### YOUR ASSIGNMENT
Starting at the first line of the data below, repeat each line word for word up to and including the line with "the payout of a period gets done. *)".

### DATA EXCERPTS

(* ===== verification/PayoutProps.v ===== *)
(** * Reward periods in the runtime

    In every state the runtime reaches, what is reported of a reward period that has
    been paid out agrees with the heartbeats of its nodes and with its reward; and
    the payout of a period gets done. *)

From S2P Require Import Prelude Frames Slices Bytes EventTypes EventParsing.
From S2P Require Import EventDiscovery EthTypes RuntimeErrors NodeTypes BridgeTypes.
From S2P Require Import Avn BridgeExamples NodeStake EthBridge BridgeEvents.
From S2P Require Import TokenManager BridgeInv BridgeCalls BridgeProps NodeRewards.
From S2P Require Import NodeManager Anchor NodeInv NodeDispatch NodeExamples.
From S2P Require Import NodeProps Periods PayoutInv.

(** ** Steps that leave the accounts alone *)

Section Accounts.
Context `{BridgeConfig} `{!NodeConfig} `{!NodeLaws _}.
Implicit Types (s : Runtime.t) (n : NodeStorage.t) (p : RewardPeriodIndex).

Definition accounts_ok s : Prop := periods_ok (Runtime.nodes s) ∧ books_ok (Runtime.nodes s) (book s).

(** The book is about the periods and not about the settings for the next one. *)
Definition period_core n :=
  (NodeStorage.RewardPot n, NodeStorage.RewardPeriod n, NodeStorage.OldestUnpaidRewardPeriodIndex n,
   NodeStorage.NodeUptime n, NodeStorage.TotalUptime n).
Lemma books_ok_same n n' b : period_core n' = period_core n → books_ok n b → books_ok n' b.
Proof.
  unfold period_core. intros [= E1 E2 E3 E4 E5] [A B C D E F G I KN J].
  constructor; unfold period_weight, period_uptimes, oldest, current in *; rewrite ?E1, ?E2, ?E3, ?E4, ?E5; done.
Qed.
Lemma view_core n n' : period_view n' = period_view n → period_core n' = period_core n.
Proof. unfold period_view, period_core. congruence. Qed.
Lemma accounts_ok_same s s' : paying s' = paying s → accounts_ok s → accounts_ok s'.
Proof.
  intros Hp [Hn Hb]. pose proof (f_equal fst Hp : period_view _ = period_view _) as Hv.
  pose proof (f_equal snd Hp : book _ = book _) as Hbk. split; [by eapply periods_ok_same|].
  rewrite Hbk. by eapply books_ok_same; [apply view_core|].
Qed.
Lemma paying_keeps {A} (m : Dispatch A) s : leaves paying m → accounts_ok s → accounts_ok (m s).2.
Proof. intros Hl. apply accounts_ok_same, Hl. Qed.

#[local] Hint Extern 1 (leaves paying (node_modify _)) => apply paying_modify; reflexivity : frame.
#[local] Hint Extern 1 (leaves paying (node_event _)) => apply paying_event; reflexivity : frame.
#[local] Hint Resolve paying_assets paying_add_stake : frame.
Lemma ensure_signed_paying (o : Origin) : leaves paying (ensure_signed o).
Proof. destruct o; leaves_tac. Qed.
Lemma ensure_none_paying (o : Origin) : leaves paying (ensure_none o).
Proof. destruct o; leaves_tac. Qed.
Lemma ensure_registrar_paying w : leaves paying (ensure_registrar w).
Proof. unfold ensure_registrar, node_get. leaves_tac. Qed.
#[local] Hint Resolve ensure_signed_paying ensure_none_paying ensure_registrar_paying : frame.
Lemma do_register_node_paying k o key auto bonus : leaves paying (do_register_node k o key auto bonus).
Proof.
  unfold do_register_node, mutate_owned_count, insert_signing_key_index, calculate_node_serial, put_node, node_get.
  leaves_tac.
Qed.
Lemma do_deregister_nodes_paying o nodes : leaves paying (do_deregister_nodes o nodes).
Proof.
  unfold do_deregister_nodes, deregister_node, remove_signing_key_index, mutate_owned_count, update_reserves,
    lower_total_stake, node_get. leaves_tac.
Qed.
Lemma do_remove_stake_paying o k a : leaves paying (do_remove_stake o k a).
Proof.
  unfold do_remove_stake, put_node, lower_total_stake, update_reserves, amount_to_remove, run, node_get. leaves_tac.
Qed.
Lemma do_move_stake_paying o sources k : leaves paying (do_move_stake o sources k).
Proof. unfold do_move_stake, move_stake_from, put_node. leaves_tac. Qed.
Lemma move_owner_totals_paying o w c a : leaves paying (move_owner_totals o w c a).
Proof.
  unfold move_owner_totals, mutate_owned_count, move_reserved_balance, lower_total_stake, raise_total_stake, node_get.
  leaves_tac.
Qed.
#[local] Hint Resolve move_owner_totals_paying : frame.
Lemma do_move_nodes_paying o w nodes : leaves paying (do_move_nodes o w nodes).
Proof. unfold do_move_nodes, move_node, put_node. leaves_tac. Qed.
Lemma do_move_nodes_with_stake_paying o w nodes a : leaves paying (do_move_nodes_with_stake o w nodes a).
Proof. unfold do_move_nodes_with_stake, check_moved_node, move_node_with_stake, put_node. leaves_tac. Qed.
Lemma bridge_event_paying e : leaves paying (bridge_event e).
Proof.
  apply leaves_modify. intros s. unfold paying, book, node_events. cbn. by rewrite omap_app, app_nil_r.
Qed.
Lemma publish_paying `{!BridgeInterfaceNotification} f params caller : leaves paying (publish f params caller).
Proof.
  pose proof bridge_event_paying. unfold publish, add_new_send_request, use_next_tx_id, queue_request, set_up_active_tx,
    assign_sender, advance_primary_validator_for_sending, put_primary, nth_account, put_request_queue,
    put_active_request.
  pose proof (@bridge_result_leaves). pose proof (@run_leaves). leaves_tac.
Qed.
#[local] Hint Resolve do_register_node_paying do_deregister_nodes_paying do_remove_stake_paying
  do_move_stake_paying do_move_nodes_paying do_move_nodes_with_stake_paying publish_paying : frame.
(** The calls that are not about periods. *)
Definition off_account (call : NodeCall) : Prop :=
  match call with
  | Call_set_node_admin_config _ | Call_offchain_pay_nodes _ _ _ | Call_offchain_submit_heartbeat _ _ _ _ => False
  | _ => True
  end.
Lemma node_call_paying `{!AppChainInterface} `{!BridgeInterfaceNotification} origin call :
  off_account call → leaves paying (node_call origin call).
Proof.
  intros Hc. destruct call; try done; cbn [node_call];
    unfold register_node, signed_register_node, deregister_nodes, signed_deregister_nodes,
      update_signing_key, add_stake, remove_stake, update_auto_stake_preference, set_genesis_override,
      override_genesis_bonus, move_nodes, move_stake, move_nodes_with_stake, ensure_not_expired, ensure_owns,
      rotate_signing_key_index, insert_signing_key_index, remove_signing_key_index, put_node, node_get,
      offchain_mint_rewards, send_mint_to_ethereum, put_pending_mint; leaves_tac.
  apply publish_paying.
Qed.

### OUTPUT FOR THIS TASK
(* ===== verification/PayoutProps.v ===== *)
(** * Reward periods in the runtime

    In every state the runtime reaches, what is reported of a reward period that has
    been paid out agrees with the heartbeats of its nodes and with its reward; and
    the payout of a period gets done. *)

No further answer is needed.